The executives had been in Moscow for the first meeting in four years of the U.S.-U.S.S.R. Trade and Economic Council, which had fallen dormant after the Soviet invasion of Afghanistan and trade sanctions by Presidents Carter and Reagan. With the lifting of sanctions only days before the meeting, the Soviets seemed eager once again to get down to business with the Americans.

Some of the businessmen had been afraid that the death of Soviet Leader Leonid Brezhnev five days before the trade session was to begin would force a cancellation. But according to retired Armco Inc. Chairman C. William Verity Jr., Soviet trade council officials were on the telephone within two hours after Brezhnev's death was announced, urging the Americans to come ahead.

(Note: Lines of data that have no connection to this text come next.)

(* ===== verification/PlanViewer.v ===== *)
(** * PlanViewer: opening a lesson's annual plan ([src/src/components/ders-programi.tsx])

    A single click on a lesson with a related plan calls [viewFile(plan,
    lesson)] (lines 99-136): the plan's stored data URI is turned into a
    [Blob] by [dataURIToBlob] (lines 82-97), a spreadsheet is parsed by the
    [xlsx] library into rows, and the rows from the first one that names a
    week become the entries of the plan viewer, which is open while
    [viewingPlanContent] is not [null].  [closeViewer] (lines 138-141)
    closes it.

    The browser functions the conversion calls are written out from their
    standards: [atob] is the forgiving-base64 decode of the HTML standard,
    [decodeURI] the [Decode] operation of ECMAScript with its reserved set,
    [new Uint8Array] stores each code unit modulo 256, and the [Blob]
    constructor normalises its type.  A JavaScript string the conversion
    produces is a list of UTF-16 code units ([list N]); the data URI itself
    is a [string] of bytes, each byte a code unit below 256 (the URIs
    [FileReader.readAsDataURL] writes are ASCII).  The [xlsx] library is a
    section variable: the rows [sheet_to_json] returns for the first sheet
    of the bytes, or [None] when it throws. *)

From S2P Require Import Prelude Schedule ScheduleView.
From Stdlib Require Import Ascii.
Import ScheduleView.

Module PlanViewer.

Local Open Scope N_scope.

(** ** The forgiving-base64 decode of [atob] *)

(** ASCII whitespace: TAB, LF, FF, CR and SPACE. *)
Definition ascii_ws (c : ascii) : bool :=
  bool_decide (N_of_ascii c ∈ [9; 10; 12; 13; 32]).

(** The value of a character of the base64 alphabet. *)
Definition b64_value (c : ascii) : option N :=
  let n := N_of_ascii c in
  if (65 <=? n) && (n <=? 90) then Some (n - 65)
  else if (97 <=? n) && (n <=? 122) then Some (n - 71)
  else if (48 <=? n) && (n <=? 57) then Some (n + 4)
  else if (n =? 43) then Some 62
  else if (n =? 47) then Some 63
  else None.

(** "If data ends with one or two U+003D (=) code points, then remove
    them", applied when the length is a multiple of four. *)
Definition strip_padding (cs : list ascii) : list ascii :=
  match reverse cs with
  | "="%char :: "="%char :: rest => reverse rest
  | "="%char :: rest => reverse rest
  | _ => cs
  end%list.

(** The decode loop: each character appends its six bits to [buffer]; at 24
    bits the buffer is three bytes, big-endian.  At the end 12 bits lose
    their last four (one byte) and 18 bits their last two (two bytes). *)
Fixpoint b64_bits (vs : list N) (buffer : N) (nbits : nat) : list N :=
  match vs with
  | [] =>
      match nbits with
      | 12%nat => [buffer / 16]
      | 18%nat => [buffer / 4 / 256; buffer / 4 mod 256]
      | _ => []
      end
  | v :: vs' =>
      let buffer' := buffer * 64 + v in
      if Nat.eqb nbits 18 then [buffer' / 65536; buffer' / 256 mod 256; buffer' mod 256] ++ b64_bits vs' 0 0
      else b64_bits vs' buffer' (nbits + 6)%nat
  end.

(** [atob(data)]: [None] is the [InvalidCharacterError] it throws. *)
Definition atob (data : string) : option (list N) :=
  let cs := filter (fun c => ascii_ws c = false) (String.list_ascii_of_string data) in
  let cs := if Nat.eqb (Nat.modulo (length cs) 4) 0 then strip_padding cs else cs in
  if Nat.eqb (Nat.modulo (length cs) 4) 1 then None
  else (fun vs => b64_bits vs 0 0%nat) <$> mapM b64_value cs.

(** ** The [Decode] operation of [decodeURI] *)

(** [";/?:@&=+$,#"]: escapes of these characters are kept. *)
Definition uriReserved : list N := [59; 47; 63; 58; 64; 38; 61; 43; 36; 44; 35].

Definition hex_value (c : ascii) : option N :=
  let n := N_of_ascii c in
  if (48 <=? n) && (n <=? 57) then Some (n - 48)
  else if (65 <=? n) && (n <=? 70) then Some (n - 55)
  else if (97 <=? n) && (n <=? 102) then Some (n - 87)
  else None.

Definition hex_byte (h1 h2 : ascii) : option N :=
  d1 ← hex_value h1; d2 ← hex_value h2; Some (d1 * 16 + d2).

(** The number of leading one bits of a byte at least [0x80]. *)
Definition leading_ones (b : N) : nat :=
  if b <? 192 then 1%nat else if b <? 224 then 2%nat else if b <? 240 then 3%nat
  else if b <? 248 then 4%nat else 5%nat.

(** The [n] continuation octets [%XX], each [10xxxxxx]. *)
Fixpoint take_conts (n : nat) (s : list ascii) : option (list N * list ascii) :=
  match n with
  | O => Some ([], s)
  | S n' =>
      match s with
      | c :: h1 :: h2 :: rest =>
          if Ascii.eqb c "%" then
            b ← hex_byte h1 h2;
            if (128 <=? b) && (b <? 192) then
              '(bs, rest') ← take_conts n' rest; Some (b :: bs, rest')
            else None
          else None
      | _ => None
      end
  end.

To Verity, co-chairman of the trade group, that was a hopeful sign that the Soviets felt that "the time had come for an improvement in relations."

The Americans and the Soviets met in Moscow's new International Trade Center, financed primarily by U.S. banks and built with American materials. One buffet luncheon was organized by Armand Hammer, 84, the chairman of Occidental Petroleum, who knew Lenin and who has been doing business with the Soviets for six decades. Wine and Georgian champagne flowed. Guests dined on mounds of black caviar, crab claws and smoked fish.

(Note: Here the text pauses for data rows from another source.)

(* ===== verification/ReminderPopup.v ===== *)
(** * ReminderPopup: the overdue-reminder dialog ([src/src/components/smart-reminder-popup.tsx])

    The dialog opens for a reminder whose due time has passed.  It offers
    to mark the reminder completed or, when it is overdue, to reschedule
    it to a date picked in a calendar (days before today are disabled) and
    an optional time.  Both buttons call a callback of the parent
    ([onUpdate], [onMarkAsComplete]), outside [src/]: each is modelled from
    the spec as one update of the reminder document in the [FS] monad,
    which fails on a network error or a missing document.

    Dates are the strings the code builds and parses: [format(d,
    'yyyy-MM-dd')] for the new due date, and [new Date(dueDate + 'T' +
    time)] for the due instant, a local date and time.  A local date and
    time is the record [LocalTime]; [Date.prototype.getTime] is monotone on
    local times outside a daylight-saving change, so [isPast] compares
    local times lexicographically, through [lt_key]. *)

From S2P Require Import Prelude Schedule ScheduleView.
From Stdlib Require Import Ascii NArith.
Import ScheduleView.

Module ReminderPopup.

(** ** Data *)

(** [Reminder] of [lib/types]. *)
Record Reminder := mkReminder {
  rem_id : string;
  rem_title : string;
  rem_dueDate : string;
  rem_time : option string;
  rem_isCompleted : bool
}.

Abbreviation ReminderDb := (gmap string Reminder).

The only sour note of the executives' visit came during one luncheon. Soviet Deputy Foreign Minister Georgi Kornienko, in a 90-minute diatribe, lashed out against U.S. imperialism and economic policies. It struck newcomers to U.S.Soviet trade talks as rather inappropriate, but older hands took it all in stride as standard Soviet bluster.

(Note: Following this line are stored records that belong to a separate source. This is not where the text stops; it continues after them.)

Lemma SimpleVector_copy_blocks other h :
  post (SimpleVector_copy other) h
       (λ this' h', dom_step h SimpleVector_default this' h') (λ _ h', h' = h).
Proof.
  unfold SimpleVector_copy. apply post_bind, post_ArrayPtr_new; [| |done].
  - intros Hn. rewrite Hn. cbv zeta. unfold Get. cbn [raw_ptr_ items_ size_].
    post_step post_std_copy. intros _ h1 Hupd. apply post_ret. by apply dom_step_null.
  - intros lt Hn0 Hmax Hfresh. cbv zeta. unfold Get. cbn [raw_ptr_ items_ size_].
    post_step post_std_copy. intros _ h1 Hupd. apply post_ret.
    eapply dom_step_new; try done. by rewrite length_replicate.
Qed.

Lemma run_ctor_blocks c h :
  post (run_ctor c) h
       (λ this' h', dom_step h SimpleVector_default this' h') (λ _ h', h' = h).
Proof.
  destruct c; simpl.
  - apply post_ret, dom_step_refl, vec_ok_default.
  - apply SimpleVector_size_value_blocks.
  - apply SimpleVector_size_value_blocks.
  - apply SimpleVector_init_blocks.
  - apply Reserve_blocks, vec_ok_default.
Qed.

Lemma copy_and_swap_blocks this rhs h :
  vec_ok h this →
  post (temp <- SimpleVector_copy rhs ;;
        let '(this', temp') := swap this temp in
        SimpleVector_destroy temp' ;;;
        ret this') h
       (λ this' h', dom_step h this this' h') (λ _ h', h' = h).
Proof.
  intros Hok. unfold SimpleVector_copy.
  apply post_bind, post_bind, post_ArrayPtr_new; [| |done].
  - intros Hn. rewrite Hn. cbv zeta. unfold Get. cbn [raw_ptr_ items_ size_].
    post_step post_std_copy. intros _ h1 Hupd. apply post_ret.
    unfold swap, ArrayPtr_swap, SimpleVector_destroy, ArrayPtr_destroy.
    cbn [raw_ptr_ items_ size_ capacity_]. apply post_bind.
    eapply post_mono; [by apply (dom_step_release h this h1 (λ _ h', h' = h))| |done].
    intros ? h2 Hstep. by apply post_ret.
  - intros lt Hn0 Hmax Hfresh. cbv zeta. unfold Get. cbn [raw_ptr_ items_ size_].
    post_step post_std_copy. intros _ h1 Hupd. apply post_ret.
    unfold swap, ArrayPtr_swap, SimpleVector_destroy, ArrayPtr_destroy.
    cbn [raw_ptr_ items_ size_ capacity_]. apply post_bind.
    eapply post_mono;
      [apply (dom_step_realloc h this lt (replicate (N.to_nat (size_ rhs)) new_elem)
                h1 (size_ rhs) (size_ rhs) (λ _ h', h' = h)) | | ]; try done.
    + eapply upd_mono; [apply union_subseteq_r|done].
    + by rewrite length_replicate.
Qed.

(** ** Several vectors: no block is leaked *)

Lemma owned_insert_other (w : world T) x y this' vy h' l :
  y ≠ x → objects w !! y = Some vy → l ∈ locs (raw_ptr_ (items_ vy)) →
  owned {| objects := <[x := this']> (objects w); memory := h' |} l.
Proof.
  intros Hne Hy Hl. exists y, vy. simpl. by rewrite lookup_insert_ne.
Qed.

Lemma no_leak_update (w : world T) x this this' h' :
  no_leak w →
  objects w !! x = Some this ∨ objects w !! x = None →
  dom_step (memory w) this this' h' →
  no_leak {| objects := <[x := this']> (objects w); memory := h' |}.
Proof.
  intros Hleak Hx Hstep l Hl. simpl in Hl.
  destruct (Hstep l Hl) as [Hnew|[Hold Hnot]].
  - exists x, this'. simpl. by rewrite lookup_insert_eq.
  - destruct (Hleak l Hold) as (y & vy & Hy & Hly).
    apply (owned_insert_other w x y this' vy h' l); [|done..].
    intros ->. destruct Hx as [Hx|Hx]; congruence.
Qed.

Lemma call_no_leak {A} x (f : SimpleVector → M T (A * SimpleVector)) (w w' : world T) r :
  no_leak w →
  (∀ this, objects w !! x = Some this →
           post (f this) (memory w)
                (λ r h', dom_step (memory w) this (snd r) h') (λ _ h', h' = memory w)) →
  call x f w = Ret r w' → no_leak w'.
Proof.
  intros Hleak Hf. unfold call. destruct (objects w !! x) as [this|] eqn:Hx; [|done].
  specialize (Hf _ eq_refl). unfold post in Hf.
  destruct (f this (memory w)) as [[a this'] h'|e h'| |]; try done.
  intros [= _ <-]. eapply no_leak_update; eauto.
Qed.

The new trade chumminess came too late for Caterpillar, the big Illinois maker of earth-moving equipment; it sent no top executive from Peoria but was represented instead by Paul Smith, the company's man in Moscow. During the period of the Reagan halt on U.S. supplies for the Soviet natural gas pipeline, Caterpillar lost a $90 million sale of 200 large pipelayers, mainly to Japan's Komatsu.

Now that the ban is lifted, Caterpillar thinks its chances of ever catching up are slim. For severely troubled International Harvester, though, the news was a little bit better. At the meeting, IH Chairman Louis Menk dusted off a contract for a $750 million combine plant for which his company in 1979 had agreeed to provide the engineeering. Said an IH spokesman: "The Soviets indicated they were still eager to go ahead."

Donald Kendall, chairman of PepsiCo, whose bottling plants in the U.S.S.R. have been quenching Russian thirst since the Nixon years, contended that Reagan's on-and-off "light-switch commercial policy" branded the U.S. an unreliable supplier. Still, 15 more plants to bottle Pepsi will be uncapped soon. General Electric and Dresser Industries, two companies that would have been stung badly if the pipeline sanctions had gone on, now will be able to deliver their goods.

Indeed, after eleven months of various kinds of sanctions, only $200 million or so in potential sales has been affected, and some of that has been merely delayed, not lost. Thanks to grain sales of $2.5 billion this year, U.S. exports to the Soviet Union should total $3.5 billion, a surplus for the U.S. of $2.7 billion.